PROMPT = Within the data beneath, some lines may hold the word "world". Give the number of those lines and nothing else.

Dataset excerpts =
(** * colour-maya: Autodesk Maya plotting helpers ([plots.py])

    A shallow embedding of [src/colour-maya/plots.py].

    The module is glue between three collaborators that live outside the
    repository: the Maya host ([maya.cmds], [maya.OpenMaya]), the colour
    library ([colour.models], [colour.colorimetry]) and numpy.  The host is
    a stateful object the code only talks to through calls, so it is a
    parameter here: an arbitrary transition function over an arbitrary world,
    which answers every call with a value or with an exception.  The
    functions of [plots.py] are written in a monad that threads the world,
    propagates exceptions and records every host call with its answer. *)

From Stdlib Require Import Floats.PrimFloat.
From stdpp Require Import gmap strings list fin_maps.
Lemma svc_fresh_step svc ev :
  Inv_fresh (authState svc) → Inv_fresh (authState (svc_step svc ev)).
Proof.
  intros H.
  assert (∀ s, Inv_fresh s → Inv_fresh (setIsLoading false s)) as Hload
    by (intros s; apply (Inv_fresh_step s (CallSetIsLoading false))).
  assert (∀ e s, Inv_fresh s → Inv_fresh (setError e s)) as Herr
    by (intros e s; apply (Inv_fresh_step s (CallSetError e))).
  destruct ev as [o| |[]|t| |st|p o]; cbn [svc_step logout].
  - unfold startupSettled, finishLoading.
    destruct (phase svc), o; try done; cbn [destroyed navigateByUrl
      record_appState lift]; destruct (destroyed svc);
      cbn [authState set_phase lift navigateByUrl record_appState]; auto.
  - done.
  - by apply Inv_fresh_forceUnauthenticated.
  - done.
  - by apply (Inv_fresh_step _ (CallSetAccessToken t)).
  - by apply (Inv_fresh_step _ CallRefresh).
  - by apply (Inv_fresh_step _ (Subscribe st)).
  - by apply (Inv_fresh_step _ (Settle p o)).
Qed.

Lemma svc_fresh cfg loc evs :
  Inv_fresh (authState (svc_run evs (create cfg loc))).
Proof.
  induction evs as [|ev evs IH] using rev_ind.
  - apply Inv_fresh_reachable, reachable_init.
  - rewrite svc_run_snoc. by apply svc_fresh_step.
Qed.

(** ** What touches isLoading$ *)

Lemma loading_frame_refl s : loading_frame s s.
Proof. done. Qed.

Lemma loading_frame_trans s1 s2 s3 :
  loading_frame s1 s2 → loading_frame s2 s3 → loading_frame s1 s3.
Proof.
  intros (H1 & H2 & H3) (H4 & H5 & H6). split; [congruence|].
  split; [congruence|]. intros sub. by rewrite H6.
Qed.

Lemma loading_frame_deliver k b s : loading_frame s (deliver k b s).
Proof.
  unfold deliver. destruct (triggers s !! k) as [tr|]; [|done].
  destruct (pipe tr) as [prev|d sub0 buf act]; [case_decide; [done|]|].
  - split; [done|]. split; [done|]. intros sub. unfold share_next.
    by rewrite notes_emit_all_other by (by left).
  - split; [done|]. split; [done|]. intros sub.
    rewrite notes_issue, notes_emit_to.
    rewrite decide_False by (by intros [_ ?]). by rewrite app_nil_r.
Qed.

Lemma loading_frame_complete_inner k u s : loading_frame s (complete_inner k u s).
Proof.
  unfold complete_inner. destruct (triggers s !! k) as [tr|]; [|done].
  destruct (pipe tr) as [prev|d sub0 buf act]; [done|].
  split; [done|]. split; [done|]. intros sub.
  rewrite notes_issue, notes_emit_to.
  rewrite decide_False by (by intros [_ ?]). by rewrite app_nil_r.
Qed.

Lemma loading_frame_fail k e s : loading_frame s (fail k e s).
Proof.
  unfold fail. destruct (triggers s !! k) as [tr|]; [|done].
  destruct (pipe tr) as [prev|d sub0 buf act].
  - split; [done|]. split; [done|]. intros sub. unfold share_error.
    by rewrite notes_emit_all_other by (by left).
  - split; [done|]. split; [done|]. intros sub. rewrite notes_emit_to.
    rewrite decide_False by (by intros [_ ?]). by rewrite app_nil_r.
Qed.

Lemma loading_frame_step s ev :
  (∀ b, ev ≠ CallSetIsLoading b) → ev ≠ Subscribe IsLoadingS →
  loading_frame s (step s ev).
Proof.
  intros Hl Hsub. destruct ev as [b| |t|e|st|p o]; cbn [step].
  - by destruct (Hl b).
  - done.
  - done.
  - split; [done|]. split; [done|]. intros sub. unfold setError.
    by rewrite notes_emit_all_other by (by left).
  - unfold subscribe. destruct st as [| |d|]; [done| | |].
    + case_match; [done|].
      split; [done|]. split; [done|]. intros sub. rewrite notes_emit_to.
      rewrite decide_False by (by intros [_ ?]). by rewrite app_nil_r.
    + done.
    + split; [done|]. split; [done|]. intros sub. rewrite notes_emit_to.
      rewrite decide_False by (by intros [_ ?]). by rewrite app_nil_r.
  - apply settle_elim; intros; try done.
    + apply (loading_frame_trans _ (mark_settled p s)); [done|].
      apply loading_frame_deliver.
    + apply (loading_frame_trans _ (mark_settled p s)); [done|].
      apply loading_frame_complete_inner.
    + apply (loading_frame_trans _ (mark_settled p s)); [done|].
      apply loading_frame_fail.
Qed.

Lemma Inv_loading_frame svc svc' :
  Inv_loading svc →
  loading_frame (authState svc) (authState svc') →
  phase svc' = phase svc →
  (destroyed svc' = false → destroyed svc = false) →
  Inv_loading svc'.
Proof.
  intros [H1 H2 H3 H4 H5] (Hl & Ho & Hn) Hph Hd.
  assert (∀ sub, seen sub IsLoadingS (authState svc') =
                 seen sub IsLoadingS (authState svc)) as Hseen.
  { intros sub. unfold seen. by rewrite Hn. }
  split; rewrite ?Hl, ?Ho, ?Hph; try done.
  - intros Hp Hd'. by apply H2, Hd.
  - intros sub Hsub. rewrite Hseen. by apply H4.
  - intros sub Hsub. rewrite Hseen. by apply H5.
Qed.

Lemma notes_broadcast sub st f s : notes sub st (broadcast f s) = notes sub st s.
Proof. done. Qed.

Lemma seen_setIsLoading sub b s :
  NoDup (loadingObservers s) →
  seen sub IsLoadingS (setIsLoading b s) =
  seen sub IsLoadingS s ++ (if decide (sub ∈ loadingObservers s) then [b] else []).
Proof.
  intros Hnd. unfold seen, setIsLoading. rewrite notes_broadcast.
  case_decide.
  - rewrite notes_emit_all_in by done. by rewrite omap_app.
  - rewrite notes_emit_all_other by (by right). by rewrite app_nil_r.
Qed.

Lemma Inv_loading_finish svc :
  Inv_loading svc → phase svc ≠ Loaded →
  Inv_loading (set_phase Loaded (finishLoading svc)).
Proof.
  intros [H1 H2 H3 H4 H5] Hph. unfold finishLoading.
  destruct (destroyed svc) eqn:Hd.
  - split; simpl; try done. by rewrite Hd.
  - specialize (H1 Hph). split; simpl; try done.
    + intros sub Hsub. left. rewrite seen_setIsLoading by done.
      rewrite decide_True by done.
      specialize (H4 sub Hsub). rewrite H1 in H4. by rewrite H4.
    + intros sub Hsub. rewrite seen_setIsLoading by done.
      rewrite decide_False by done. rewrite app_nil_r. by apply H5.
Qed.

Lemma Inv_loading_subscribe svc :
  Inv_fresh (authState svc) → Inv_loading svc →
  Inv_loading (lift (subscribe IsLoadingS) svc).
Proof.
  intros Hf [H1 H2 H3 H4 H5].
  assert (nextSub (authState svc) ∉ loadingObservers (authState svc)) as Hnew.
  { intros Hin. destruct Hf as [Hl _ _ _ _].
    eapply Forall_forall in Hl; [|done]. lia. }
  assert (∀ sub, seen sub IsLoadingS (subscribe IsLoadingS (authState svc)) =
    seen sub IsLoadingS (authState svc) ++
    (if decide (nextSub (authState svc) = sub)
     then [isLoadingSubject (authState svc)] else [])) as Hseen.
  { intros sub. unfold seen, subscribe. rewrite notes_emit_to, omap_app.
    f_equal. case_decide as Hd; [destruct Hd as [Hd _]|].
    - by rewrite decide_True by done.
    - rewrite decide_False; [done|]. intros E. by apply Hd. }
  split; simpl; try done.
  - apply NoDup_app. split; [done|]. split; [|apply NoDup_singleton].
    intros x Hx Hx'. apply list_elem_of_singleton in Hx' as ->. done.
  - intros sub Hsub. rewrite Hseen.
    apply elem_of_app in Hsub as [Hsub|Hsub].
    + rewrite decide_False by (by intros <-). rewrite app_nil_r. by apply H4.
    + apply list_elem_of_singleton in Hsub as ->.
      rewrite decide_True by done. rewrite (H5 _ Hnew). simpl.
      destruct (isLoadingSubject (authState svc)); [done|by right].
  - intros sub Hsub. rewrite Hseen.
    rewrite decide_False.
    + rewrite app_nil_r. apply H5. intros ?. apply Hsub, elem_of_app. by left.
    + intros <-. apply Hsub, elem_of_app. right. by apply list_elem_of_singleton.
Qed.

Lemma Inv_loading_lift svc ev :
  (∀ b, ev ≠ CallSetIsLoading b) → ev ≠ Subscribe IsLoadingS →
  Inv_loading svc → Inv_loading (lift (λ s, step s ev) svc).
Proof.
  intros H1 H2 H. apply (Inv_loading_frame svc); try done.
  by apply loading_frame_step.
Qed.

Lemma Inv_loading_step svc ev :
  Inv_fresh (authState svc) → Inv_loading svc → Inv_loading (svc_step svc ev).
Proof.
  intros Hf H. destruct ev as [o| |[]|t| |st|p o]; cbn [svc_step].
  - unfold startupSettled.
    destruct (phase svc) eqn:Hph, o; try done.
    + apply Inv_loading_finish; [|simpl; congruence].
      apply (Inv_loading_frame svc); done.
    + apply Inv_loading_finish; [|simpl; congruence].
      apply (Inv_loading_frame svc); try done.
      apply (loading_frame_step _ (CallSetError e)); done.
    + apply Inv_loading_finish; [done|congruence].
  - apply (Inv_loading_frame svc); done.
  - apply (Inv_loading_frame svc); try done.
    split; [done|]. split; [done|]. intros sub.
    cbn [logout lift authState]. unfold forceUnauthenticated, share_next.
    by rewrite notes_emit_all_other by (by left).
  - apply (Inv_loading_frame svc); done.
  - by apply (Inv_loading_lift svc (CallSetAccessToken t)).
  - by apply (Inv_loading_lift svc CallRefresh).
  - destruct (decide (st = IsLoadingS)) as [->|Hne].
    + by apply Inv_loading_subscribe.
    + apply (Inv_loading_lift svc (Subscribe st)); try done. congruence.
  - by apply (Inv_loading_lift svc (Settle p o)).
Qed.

TASK ANSWER = 2